На душе тяжело. Весь вдыхаемый немецкий гной, копившийся много недель в парижских домах, заполняющий все французские улицы и небо, растворялся в крови Дюмеля и тянул вниз, к земле, в городские стоки, чтобы быть смытым вместе с историей Франции, с ее гражданами, чтобы освободить территорию под второй расцвет Рейха, так страстно ожидаемый Кнутом. Констан гневно посмотрел на Брюннера, сжав на коленях кулаки.

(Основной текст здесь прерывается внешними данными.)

(* ===== verification/Sim.v ===== *)
(** * A concrete kernel

    An executable instance of [Kernel]: registers and memory are finite maps,
    and the choices of the environment (interrupts, signals, pin levels, what an
    uninitialised local holds) are scripts that the services consume.  Theorems
    are proved for every [Kernel]; this one evaluates them on concrete inputs. *)

From stdpp Require Import gmap.
From S2P Require Import Prelude Kernel State.

Record sim := {
  m_regs : gmap Z Z;
  m_mem : gmap Z Z;
  m_words : gmap Z (list Z);
  m_trace : list io_event;
  m_irqs : list bool;
  m_signals : list bool;
  m_gpio_in : list Z;
  m_gpio_fail : list Z;
  m_locked : list lock;
  m_stack : Z;
  m_refuse : list bool;
  m_pages : Z;
  m_log : list (resource * Z);
}.
#[global] Instance eta_sim : Eta sim := λ r, Build_sim (m_regs r) (m_mem r) (m_words r)
  (m_trace r) (m_irqs r) (m_signals r) (m_gpio_in r) (m_gpio_fail r) (m_locked r) (m_stack r)
  (m_refuse r) (m_pages r) (m_log r).

Definition sim0 : sim := Build_sim ∅ ∅ ∅ [] [] [] [] [] [] 0 [] 0 [].

Definition emit (e : io_event) (w : sim) : sim := w <| m_trace ::= λ t, t ++ [e] |>.

(** Giving and taking back resources, in a log; [m_refuse] is the script of the
    requests to refuse. *)
Definition sim_held (w : sim) (r : resource) : Z :=
  foldr (λ e n, n + e.2 * unit_of e.1 r) 0 (m_log w).
Definition give (r : resource) (w : sim) : sim := w <| m_log ::= cons (r, 1) |>.
Definition take_back (r : resource) (w : sim) : sim := w <| m_log ::= cons (r, -1) |>.
Definition refused (w : sim) : bool := default false (head (m_refuse w)).
Definition asked (w : sim) : sim := w <| m_refuse ::= tail |>.
Definition grant (r : resource) (w : sim) : bool * sim :=
  if refused w then (false, asked w) else (true, give r (asked w)).
Definition grant_value (a no : Z) (r : resource) (w : sim) : Z * sim :=
  if refused w then (no, asked w) else (a, give r (asked w)).

(** Each request for pages gets the next of sixty-four places; [m_pages] counts them. *)
Definition sim_pages (w : sim) : Z := 0x10000000 + 0x400000 * (m_pages w mod 64).
Lemma sim_pages_range w : 0x10000000 ≤ sim_pages w ≤ 0x1FC00000.
Proof. unfold sim_pages. pose proof (Z.mod_pos_bound (m_pages w) 64). lia. Qed.

Fixpoint copy_bytes (n : nat) (to from : Z) (m : gmap Z Z) : gmap Z Z :=
  match n with
  | O => m
  | S n' => copy_bytes n' (to + 1) (from + 1) (<[to := default 0 (m !! from)]> m)
  end.

#[global] Instance sim_kernel : Kernel sim := {|
  k_PAGE_SIZE := 4096;
  k_PAGE_SHIFT := 12;
  k_M2S_SYSREG_soft_reset_cr := 0x40038048;
  k_readl a w := (default 0 (m_regs w !! a), w);
  k_writel a v w := emit (EvWrite a v) (w <| m_regs ::= <[a := v]> |>);
  k_spin_lock_init _ w := w;
  k_spin_lock_irqsave l w := (0, emit (EvLock l) w);
  k_spin_trylock_irqsave l w :=
    if decide (l ∈ m_locked w) then (None, w) else (Some 0, emit (EvLock l) w);
  k_spin_unlock_irqrestore l f w := emit (EvUnlock l f) w;
  k_down_interruptible w := (default false (head (m_signals w)), w <| m_signals ::= tail |>);
  k_down w := w;
  k_up w := w;
  k_wait_event_sleep _ w :=
    (default false (head (m_signals w)), w <| m_signals ::= tail |>);
  k_wake_up_interruptible q w := emit (EvWake q) w;
  k_poll_wait _ w := w;
  k_irq_taken w := (default false (head (m_irqs w)), w <| m_irqs ::= tail |>);
  k_udelay n w := emit (EvUdelay n) w;
  k_copy_from_user to from n w := (0, w <| m_mem ::= copy_bytes (Z.to_nat n) to from |>);
  k_copy_to_user to from n w := (0, w <| m_mem ::= copy_bytes (Z.to_nat n) to from |>);
  k_get_user_words a n w :=
    ((false, take n (default [] (m_words w !! a) ++ replicate n 0)), w);
  k_put_user_words a l w := (false, w <| m_words ::= <[a := l]> |>);
  k_stack_words n w := (replicate n (m_stack w), w);
  k_dma_map_single a n _ w := (a, emit (EvMap a n) w);
  k_dma_mapping_error _ w := (false, w);
  k_dma_unmap_single a n _ w := emit (EvUnmap a n) w;
  k_remap_pfn_range _ _ _ w := (0, w);
  k_ioremap start _ w := grant_value 0x60000000 0 (RMap 0x60000000) w;
  k_iounmap a w := take_back (RMap a) w;
  k_vmalloc _ w := grant_value 0x20000000 0 (RVmalloc 0x20000000) w;
  k_vfree a w := take_back (RVmalloc a) w;
  k_gpio_request pin w :=
    if decide (pin ∈ m_gpio_fail w) then (-16, w) else (0, give (RPin pin) w);
  k_gpio_direction_output _ _ w := (0, w);
  k_gpio_direction_input _ w := (0, w);
  k_gpio_free pin w := take_back (RPin pin) w;
  k_gpio_set_value pin v w := emit (EvGpio pin v) w;
  k_gpio_get_value _ w := (default 0 (head (m_gpio_in w)), w <| m_gpio_in ::= tail |>);
|}.

#[global] Instance sim_platform : Platform sim := {|
  k_platform_get_resource n w := (Some (0x31000000 + 0x30 * n, 0x11), w);
  k_platform_get_irq _ w := (9, w);
  k_kzalloc o w := grant (RMem o) w;
  k_kfree o w := take_back (RMem o) w;
  k_sema_init _ w := w;
  k_init_waitqueue_head _ w := w;
  k_request_irq n w := grant_value 0 (-16) (RIrq n) w;
  k_free_irq n w := take_back (RIrq n) w;
  k_debugfs_create_dir o w := grant (RDebugfs o) w;
  k_debugfs_create_file _ _ w := w;
  k_debugfs_remove_recursive o w := take_back (RDebugfs o) w;
  k_get_free_pages order w :=
    if refused w || negb ((0 <=? order) && (order <=? 10)) then (0, asked w) else
      (sim_pages w, give (RPages (sim_pages w) order) (asked w <| m_pages ::= Z.add 1 |>));
  k_free_pages a order w := take_back (RPages a order) w;
  k_class_create w := grant RClass w;
  k_class_destroy w := take_back RClass w;
  k_alloc_chrdev_region w := grant_value 0 (-16) RRegion w;
  k_unregister_chrdev_region w := take_back RRegion w;
  k_cdev_add w := grant_value 0 (-16) RCdev w;
  k_cdev_del w := take_back RCdev w;
  k_device_create w := grant RDevice w;
  k_device_destroy w := take_back RDevice w;
|}.

(** The same kernel where no other thread ever holds a lock. *)
#[global] Instance eta_kernel : Eta (Kernel sim) :=
    λ r, Build_Kernel sim (@k_PAGE_SIZE sim r) (@k_PAGE_SHIFT sim r)
    (@k_M2S_SYSREG_soft_reset_cr sim r) (@k_readl sim r) (@k_writel sim r)
    (@k_spin_lock_init sim r) (@k_spin_lock_irqsave sim r) (@k_spin_trylock_irqsave sim r)
    (@k_spin_unlock_irqrestore sim r) (@k_down_interruptible sim r) (@k_down sim r) (@k_up
    sim r) (@k_wait_event_sleep sim r) (@k_wake_up_interruptible sim r) (@k_poll_wait sim r)
    (@k_irq_taken sim r) (@k_udelay sim r) (@k_copy_from_user sim r) (@k_copy_to_user sim r)
    (@k_get_user_words sim r) (@k_put_user_words sim r) (@k_stack_words sim r)
    (@k_dma_map_single sim r) (@k_dma_mapping_error sim r) (@k_dma_unmap_single sim r)
    (@k_remap_pfn_range sim r) (@k_ioremap sim r) (@k_iounmap sim r) (@k_vmalloc sim r)
    (@k_vfree sim r) (@k_gpio_request sim r) (@k_gpio_direction_output sim r)
    (@k_gpio_direction_input sim r) (@k_gpio_free sim r) (@k_gpio_set_value sim r)
    (@k_gpio_get_value sim r).
Definition unlocked_kernel : Kernel sim := sim_kernel
  <| @k_spin_trylock_irqsave sim := λ l w, (Some 0, emit (EvLock l) w) |>.

#[global] Instance sim_traced : Traced m_trace.
Proof.
  split; intros; cbn; try done.
  destruct (decide _); cbn; [by rewrite app_nil_r | done].
Qed.

#[global] Instance sim_ledger : Ledger sim_held.
Proof.
  split; intros; try (subst a); pose proof (sim_pages_range w); cbn; unfold grant, grant_value, give, take_back, asked,
    sim_held, upd, emit;
    repeat match goal with
    | |- context [if ?b then _ else _] => destruct b eqn:?; cbn in *
    end; try done; lia.
Qed.

Definition sim_mem (w : sim) (a : Z) : Z := default 0 (m_mem w !! a).

Lemma copy_bytes_spec n to from m a :
  disjoint_ranges to from (Z.of_nat n) →
  default 0 (copy_bytes n to from m !! a) =
    if decide (to ≤ a < to + Z.of_nat n) then default 0 (m !! (from + (a - to)))
    else default 0 (m !! a).
Proof.
  revert to from m. induction n as [|n IH]; intros to from m Hd; cbn [copy_bytes].
  { rewrite decide_False by lia. done. }
  unfold disjoint_ranges in *. rewrite IH by lia.
  destruct (decide (to = a)) as [<- |].
  - rewrite decide_False by lia. rewrite decide_True by lia.
    rewrite lookup_insert_eq. cbn. by rewrite Z.sub_diag, Z.add_0_r.
  - destruct (decide (to + 1 ≤ a < to + 1 + Z.of_nat n)).
    + rewrite decide_True by lia. rewrite lookup_insert_ne by lia.
      by replace (from + 1 + (a - (to + 1))) with (from + (a - to)) by lia.
    + rewrite decide_False by lia. by rewrite lookup_insert_ne.
Qed.

#[global] Instance sim_byte_memory : ByteMemory sim_mem.
Proof.
  split; intros to from n w a Hn Hd _; unfold sim_mem; cbn;
    rewrite copy_bytes_spec; by rewrite Z2Nat.id.
Qed.

(** ** A freshly loaded driver *)

Definition zero_params : params :=
  Build_params 0 0 0 0 0 0 0 0 0 0 0 0 0 0 0 0 0 0 0 0 0 0.
Definition zero_pdma : pdma_device_t :=
  Build_pdma_device_t 0x40003000 9 (zero_chan <$> [0; 1; 2; 3; 4; 5; 6; 7]).
Definition zero_wb : whitebox_device := Build_whitebox_device WDS_IDLE
  (Build_whitebox_platform_data_t 1 2 3 4 5 6 7 8 9 10 11 12 13 14 15 16 17 0 1)
  0 (replicate 6 0) (replicate 10 0) 0 0 zero_buf
  (Build_whitebox_mock_exciter zero_exciter 0 0 (replicate 128 0))
  (Build_whitebox_mock_receiver zero_receiver 0 0)
  zero_exciter zero_receiver 0
  (Build_whitebox_user_source 0 0 0 zero_buf)
  (Build_whitebox_user_sink 0 0 0 zero_buf)
  (Build_whitebox_rf_source 0 0 zero_dma None Real)
  (Build_whitebox_rf_sink 0 0 zero_dma None Real)
  zero_stats zero_stats.
Definition sim_sys : sys sim := Sys zero_params zero_pdma 0 zero_wb sim0.

(** A probed device: 16 KiB rings, the buffer at a page of its own. *)
Definition sim_params : params :=
  zero_params <| whitebox_user_order := 3 |> <| whitebox_mock_order := 2 |>
    <| whitebox_exciter_quantum := 256 |> <| whitebox_receiver_quantum := 256 |>
    <| whitebox_frame_size := 128 |> <| whitebox_user_source_buffer_threshold := 8 |>.
Definition ready_exciter (regs : Z) (ops : ops_table) : whitebox_exciter :=
  zero_exciter <| ex_regs := regs |> <| ex_ops := Some ops |>.
Definition ready_receiver (regs : Z) (ops : ops_table) : whitebox_receiver :=
  zero_receiver <| rv_regs := regs |> <| rv_ops := Some ops |>.
Definition sim_device : whitebox_device := zero_wb
  <| wb_user_buffer := 0x10000000 |>
  <| wb_mock_buf := Build_circ_buf 0x18000000 0 0 |>
  <| wb_mock_exciter := Build_whitebox_mock_exciter (ready_exciter 0x30000000 mock_ops) (2 ^ 14) 2
       (replicate 128 0) |>
  <| wb_mock_receiver := Build_whitebox_mock_receiver (ready_receiver 0x30001000 mock_ops) (2 ^ 14) 2 |>
  <| wb_exciter := ready_exciter 0x40050400 real_ops |>
  <| wb_receiver := ready_receiver 0x40050500 real_ops |>.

— Не надо злиться, дорогой Констан, — усмехнулся Брюннер, не поворачивая к нему головы. — Я стою за собственную правду, вы — за свою. Германская уже победила, как видите. Но всё может поменять в любой момент. Вы ведь не должны терять дух, верно? Нет. Не должны.
Кнут встал, опираясь на подлокотники кресла, и, заложив руки в карманы брюк, поднялся на носках и вытянулся в струнку, потягиваясь. Затем неспешно направился в сторону выхода из кабинета, проходя мимо Дюмеля. Поравнявшись с ним, он вдруг остановился, застыв рядом с его креслом и, высвободив руку из правого кармана брюк, припечатал к груди Констана вскрытый конверт с письмом внутри кончиками своих пальцев.
Дюмеля словно ошпарило. Он смотрел на конверт, сердце его выпрыгивало из груди. Он уже догадался, что это за письмо, но не шевелился. Брюннер ухмыльнулся и медленно заскользил пальцами по груди Констана вниз, прижимая к нему письмо и следя за своей ладонью. Даже через плотную бумагу и суконную ткань кончиками чувствительных пальцев Кнут осязал ровную кожу и крепкое тело молодого священника и принял удар его большого сердца, колотящегося в страхе за жизнь. Ощутив небольшой пресс на животе Дюмеля, Брюннер отпустил руку. Письмо упало Констану на колени, и он тут же схватил его и сжал в ладонях, приложив к губам и зажмурившись. Телу стало холодно, чувствовалось, что ноги откажут от волнения, попробуй он встать. Сердце выделывало небывалые бешеные ритмы, оставляя в груди вмятины. Перед глазами под закрытыми веками поплыли круги.